◆ What is being asked: Only the lines below starting at the one that contains "unfold game_invariant. split_and!." and ending at the one that contains "destruct (evaluate_state_None_inv st" are to be reproduced, exactly and with both ends kept.

══════════

(** A line won after cell [k] was written either runs through [k], and is
    then won by the mark written, or was won before. *)
Lemma line_won_insert (cells : list string) (k : nat) (a : string)
    (line : list Z) (m : string) :
  (k < length cells)%nat →
  Forall (fun idx => 0 <= idx) line →
  line_won (<[k := a]> cells) line m →
  m = a ∨ line_won cells line m.
Proof.
  intros Hk Hpos (Hm & Hne & Hall).
  destruct (decide (Exists (fun idx => Z.to_nat idx = k) line)) as [Hthrough|Hnot].
  - left. apply Exists_exists in Hthrough as (idx & Hin & Hidx).
    rewrite Forall_forall in Hall, Hpos.
    pose proof (Hall idx Hin) as Hget.
    rewrite py_getitem_insert in Hget by auto.
    rewrite decide_True in Hget by done. congruence.
  - right. split_and!; [done|done|].
    apply Forall_Exists_neg in Hnot.
    rewrite Forall_forall in Hall, Hpos, Hnot |- *. intros idx Hin.
    pose proof (Hall idx Hin) as Hget.
    rewrite py_getitem_insert in Hget by auto.
    by rewrite decide_False in Hget by auto.
Qed.

Lemma WINNING_LINES_nonneg :
  Forall (Forall (fun idx => 0 <= idx)) WINNING_LINES.
Proof.
  unfold WINNING_LINES.
  repeat first [ apply List.Forall_nil | apply List.Forall_cons | lia ].
Qed.

Lemma only_the_mover_wins_aux (st : GameState) (slot : Z) :
  Z.of_nat (length (board st)) = TOTAL_CELLS →
  0 <= slot < TOTAL_CELLS →
  check_winner (board st) = Ok None →
  (∀ line m, line ∈ WINNING_LINES →
     line_won (<[Z.to_nat slot := active st]> (board st)) line m → m = active st)
  ∧ (check_winner (<[Z.to_nat slot := active st]> (board st)) = Ok None
     ∨ check_winner (<[Z.to_nat slot := active st]> (board st))
       = Ok (Some (active st))).
Proof.
  intros Hlen Hslot Hnone.
  pose proof (WINNING_LINES_scannable (board st) Hlen) as Hsc.
  pose proof (check_lines_None_inv _ _ Hsc Hnone) as Hno.
  assert (Hwon : ∀ line m, line ∈ WINNING_LINES →
            line_won (<[Z.to_nat slot := active st]> (board st)) line m →
            m = active st).
  { intros line m Hin Hw.
    pose proof WINNING_LINES_nonneg as Hpos. rewrite Forall_forall in Hpos.
    apply line_won_insert in Hw as [->|Hw]; [done| |lia|by apply Hpos].
    by destruct (Hno line m Hin). }
  split; [exact Hwon|].
  assert (Hsc' : Forall (scannable (<[Z.to_nat slot := active st]> (board st)))
                        WINNING_LINES).
  { apply WINNING_LINES_scannable. by rewrite length_insert. }
  unfold check_winner.
  destruct (check_lines _ WINNING_LINES) as [[w|]|e] eqn:Hres.
  - right. apply check_lines_Some_inv in Hres as (pre & l & post & Heq & _ & Hw);
      [|done].
    rewrite (Hwon l w); [done| |done]. rewrite Heq. apply elem_of_app. right. by left.
  - by left.
  - by destruct (check_lines_no_raise _ _ e Hsc').
Qed.

(** X4. Only the player who moves can win by the move: on a board of 25
    cells without a won line, after [make_move] at a slot of [0, 25),
    every won line is won by the mark that was placed, so [check_winner]
    returns that mark or [None]. *)
Theorem only_the_mover_wins (st st' : GameState) (slot : Z) :
  Z.of_nat (length (board st)) = TOTAL_CELLS →
  0 <= slot < TOTAL_CELLS →
  check_winner (board st) = Ok None →
  make_move st slot = Ok st' →
  (∀ line m, line ∈ WINNING_LINES → line_won (board st') line m → m = active st)
  ∧ (check_winner (board st') = Ok None
     ∨ check_winner (board st') = Ok (Some (active st))).
Proof.
  intros Hlen Hslot Hnone Hmv.
  assert (Hk : py_index (length (board st)) slot = Ok (Z.to_nat slot))
    by (apply py_index_nonneg; lia).
  rewrite (make_move_at st slot _ Hk) in Hmv. injection Hmv as <-. cbn [board].
  by apply only_the_mover_wins_aux.
Qed.

Lemma only_the_mover_wins_witness :
  Z.of_nat (length (board st_two_moves)) = TOTAL_CELLS
  ∧ 0 <= 1 < TOTAL_CELLS
  ∧ check_winner (board st_two_moves) = Ok None
  ∧ ∃ st', make_move st_two_moves 1 = Ok st'
      ∧ (check_winner (board st') = Ok None
         ∨ check_winner (board st') = Ok (Some (active st_two_moves))).
Proof.
  assert (H1 : Z.of_nat (length (board st_two_moves)) = TOTAL_CELLS) by reflexivity.
  assert (H2 : 0 <= 1 < TOTAL_CELLS) by (unfold TOTAL_CELLS, BOARD_SIZE; lia).
  assert (H3 : check_winner (board st_two_moves) = Ok None) by reflexivity.
  split; [exact H1|]. split; [exact H2|]. split; [exact H3|].
  eexists. split; [reflexivity|].
  exact (proj2 (only_the_mover_wins st_two_moves _ 1 H1 H2 H3 eq_refl)).
Defined.

(** ** What validated play keeps true *)

Lemma count_mark_insert (b : list string) (k : nat) (a m : string) :
  b !! k = Some Empty → m ≠ Empty →
  count_mark m (<[k := a]> b)
  = (count_mark m b + (if decide (a = m) then 1 else 0))%nat.
Proof.
  unfold count_mark. revert k. induction b as [|c b IH]; intros k Hk Hm; [done|].
  destruct k as [|k]; simpl in Hk |- *.
  - injection Hk as ->. rewrite (filter_cons_False _ Empty) by (intros H; by apply Hm).
    case_decide.
    + rewrite filter_cons_True by done. simpl. lia.
    + rewrite filter_cons_False by done. lia.
  - destruct (decide (c = m)).
    + rewrite !filter_cons_True by done. simpl. by rewrite IH.
    + rewrite !filter_cons_False by done. by rewrite IH.
Qed.

Lemma marked_lt_length (b : list string) :
  is_draw b = false → (marked b < length b)%nat.
Proof.
  unfold marked, is_draw. induction b as [|c b IH]; [done|].
  cbn [forallb]. pose proof (length_filter (fun c => c ≠ Empty) b) as Hle.
  destruct (String.eqb_spec c " ") as [->|Hc]; cbn [negb andb]; intros Hd.
  - rewrite filter_cons_False by (intros H; by apply H). simpl. lia.
  - rewrite filter_cons_True by done. simpl. apply IH in Hd. lia.
Qed.

Lemma marked_le_length (b : list string) : (marked b <= length b)%nat.
Proof. apply length_filter. Qed.

(** On a board of the data model, "in progress" means: no line is won and
    some cell is Empty. *)
Lemma evaluate_state_None_inv (st : GameState) :
  valid_board (board st) → evaluate_state st = Ok None →
  check_winner (board st) = Ok None ∧ is_draw (board st) = false.
Proof.
  intros [Hlen Hcells] Hev.
  pose proof (WINNING_LINES_scannable _ Hlen) as Hsc.
  unfold evaluate_state in Hev.
  destruct (check_winner (board st)) as [[w|]|e] eqn:Hw; cbn [mbind result_bind] in Hev.
  - apply check_lines_Some_inv in Hw as (pre & l & post & _ & _ & Hwon); [|done].
    apply (line_won_is_mark _ _ _ Hcells), is_mark_truthy in Hwon.
    rewrite Hwon in Hev. done.
  - cbn [py_truthy] in Hev. by destruct (is_draw (board st)).
  - done.
Qed.

(** The outcome on a board of the data model is [None], ["draw"] or a
    mark, never an exception. *)
Lemma evaluate_state_valid (st : GameState) :
  valid_board (board st) →
  ∃ o, evaluate_state st = Ok o
       ∧ (o = None ∨ o = Some "draw" ∨ o = Some "X" ∨ o = Some "O").
Proof.
  intros [Hlen Hcells].
  pose proof (WINNING_LINES_scannable _ Hlen) as Hsc.
  unfold evaluate_state.
  destruct (check_winner (board st)) as [[w|]|e] eqn:Hw; cbn [mbind result_bind].
  - apply check_lines_Some_inv in Hw as (pre & l & post & _ & _ & Hwon); [|done].
    pose proof (line_won_is_mark _ _ _ Hcells Hwon) as Hm.
    rewrite (is_mark_truthy _ Hm). exists (Some w). split; [done|].
    destruct Hm as [->| ->]; auto.
  - cbn [py_truthy]. destruct (is_draw (board st)); eexists; eauto.
  - by destruct (check_lines_no_raise _ _ e Hsc).
Qed.

Lemma game_invariant_new : game_invariant (new_game None).
Proof.
  unfold game_invariant. split_and!.
  - split; [reflexivity|]. apply Forall_replicate. by left.
  - by left.
  - reflexivity.
  - intros line m Hin Hw. exfalso.
    assert (Hsc : Forall (scannable (board (new_game None))) WINNING_LINES)
      by (by apply WINNING_LINES_scannable).
    assert (Hnone : check_lines (board (new_game None)) WINNING_LINES = Ok None)
      by reflexivity.
    by apply (check_lines_None_inv _ _ Hsc Hnone line m).
Qed.

Lemma game_invariant_step (st : GameState) (slot : Z) :
  game_invariant st →
  evaluate_state st = Ok None →
  0 <= slot < TOTAL_CELLS →
  py_getitem (board st) slot = Ok Empty →
  ∃ st', make_move st slot = Ok st'
    ∧ game_invariant st'
    ∧ marked (board st') = S (marked (board st)).
Proof.
  intros (Hvalid & Hact & Hbal & _) Hev Hslot Hcell.
  destruct (evaluate_state_None_inv st Hvalid Hev) as [Hnone _].
  destruct Hvalid as [Hlen Hcells].
  assert (Hk : py_index (length (board st)) slot = Ok (Z.to_nat slot))
    by (apply py_index_nonneg; lia).
  pose proof (make_move_at st slot _ Hk) as Hmv.
  assert (Hlook : board st !! Z.to_nat slot = Some Empty)
    by (apply py_getitem_Ok_nonneg; [lia|done]).
  eexists. split; [exact Hmv|].
  destruct (next_player_spec (active st)) as (Hxo & Hnx & Hox & _ & Hmark).
  assert (Hback : next_player (next_player (active st)) = active st).
  { destruct Hact as [Hx|Ho]; rewrite ?Hx, ?Ho; reflexivity. }
  split; [|cbn [board]; apply marked_insert; [done|by destruct Hact as [->| ->]]].
  unfold game_invariant. cbn [board active]. split_and!.
  - split; [by rewrite length_insert|].
    apply Forall_insert; [done|]. by right.
  - exact Hmark.
  - rewrite !count_mark_insert by done. rewrite Hbal.
    destruct Hact as [Hx|Ho]; rewrite ?Hx, ?Ho; reflexivity.
  - rewrite Hback. intros line m Hin Hw.
    apply (proj1 (only_the_mover_wins_aux st slot Hlen Hslot Hnone) line m Hin Hw).
Qed.

(** X5. A fresh game satisfies [game_invariant], and a validated move
    (game in progress, slot in [0, 25), cell Empty) leads to a state that
    satisfies it again, with one more marked cell: the board keeps 25
    cells, each Empty, X or O; the mark to move is X or O; X has as many
    cells as O, one more when O is to move; every won line is won by the
    player who moved last. *)
Theorem validated_play_invariant :
  game_invariant (new_game None)
  ∧ ∀ st slot,
      game_invariant st →
      evaluate_state st = Ok None →
      0 <= slot < TOTAL_CELLS →
      py_getitem (board st) slot = Ok Empty →
      ∃ st', make_move st slot = Ok st'
        ∧ game_invariant st'
        ∧ marked (board st') = S (marked (board st)).
Proof.
  split; [exact game_invariant_new|]. intros st slot. apply game_invariant_step.
Qed.

Lemma validated_play_invariant_witness :
  game_invariant st_fresh
  ∧ evaluate_state st_fresh = Ok None
  ∧ 0 <= 24 < TOTAL_CELLS
  ∧ py_getitem (board st_fresh) 24 = Ok Empty
  ∧ ∃ st', make_move st_fresh 24 = Ok st' ∧ game_invariant st'.
Proof.
  destruct validated_play_invariant as [H0 Hstep].
  assert (H1 : evaluate_state st_fresh = Ok None) by reflexivity.
  assert (H2 : 0 <= 24 < TOTAL_CELLS) by (unfold TOTAL_CELLS, BOARD_SIZE; lia).
  assert (H3 : py_getitem (board st_fresh) 24 = Ok Empty) by reflexivity.
  split; [exact H0|]. split; [exact H1|]. split; [exact H2|]. split; [exact H3|].
  destruct (Hstep st_fresh 24 H0 H1 H2 H3) as (st' & Hmv & Hinv & _).
  exists st'. split; [exact Hmv|exact Hinv].
Defined.

(** ** The terminal prompt *)

Lemma get_move_cons (player : string) (cells : list string)
    (raw : string) (inputs : list string) :
  (isdigit raw = false
   ∨ (isdigit raw = true
      ∧ Z.of_nat (String.length raw) <= INT_MAX_STR_DIGITS
      ∧ (int_of_digits raw - 1 < 0 ∨ int_of_digits raw - 1 >= TOTAL_CELLS))
   ∨ (isdigit raw = true
      ∧ Z.of_nat (String.length raw) <= INT_MAX_STR_DIGITS
      ∧ 0 <= int_of_digits raw - 1 < TOTAL_CELLS
      ∧ ∃ c, py_getitem cells (int_of_digits raw - 1) = Ok c ∧ c ≠ Empty)) →
  ∃ msg, get_move player cells (raw :: inputs)
         = (msg :: (get_move player cells inputs).1, (get_move player cells inputs).2)
    ∧ get_move_rest cells (raw :: inputs) = get_move_rest cells inputs.
Proof.
  intros [Hd|[(Hd & Hshort & Hout)|(Hd & Hshort & Hin & c & Hc & Hne)]].
  - exists MSG_NOT_A_NUMBER. cbn [get_move get_move_rest]. rewrite Hd. cbn [negb].
    by destruct (get_move player cells inputs).
  - exists MSG_OUTSIDE. split; [by apply get_move_outside|].
    cbn [get_move_rest]. rewrite Hd, (py_int_Ok raw Hshort). cbn [negb].
    rewrite bool_decide_eq_false_2; [done|].
    unfold range. rewrite elem_of_seqZ. lia.
  - exists MSG_TAKEN. split; [by apply (get_move_taken _ _ _ _ c)|].
    cbn [get_move_rest]. rewrite Hd, (py_int_Ok raw Hshort). cbn [negb].
    rewrite bool_decide_eq_true_2 by (unfold range; rewrite elem_of_seqZ; lia).
    cbn [negb]. rewrite Hc. by destruct (String.eqb_spec c " ").
Qed.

══════════

◆ Response to this exercise:
  unfold game_invariant. split_and!.
  - split; [reflexivity|]. apply Forall_replicate. by left.
  - by left.
  - reflexivity.
  - intros line m Hin Hw. exfalso.
    assert (Hsc : Forall (scannable (board (new_game None))) WINNING_LINES)
      by (by apply WINNING_LINES_scannable).
    assert (Hnone : check_lines (board (new_game None)) WINNING_LINES = Ok None)
      by reflexivity.
    by apply (check_lines_None_inv _ _ Hsc Hnone line m).
Qed.

Lemma game_invariant_step (st : GameState) (slot : Z) :
  game_invariant st →
  evaluate_state st = Ok None →
  0 <= slot < TOTAL_CELLS →
  py_getitem (board st) slot = Ok Empty →
  ∃ st', make_move st slot = Ok st'
    ∧ game_invariant st'
    ∧ marked (board st') = S (marked (board st)).
Proof.
  intros (Hvalid & Hact & Hbal & _) Hev Hslot Hcell.
  destruct (evaluate_state_None_inv st Hvalid Hev) as [Hnone _].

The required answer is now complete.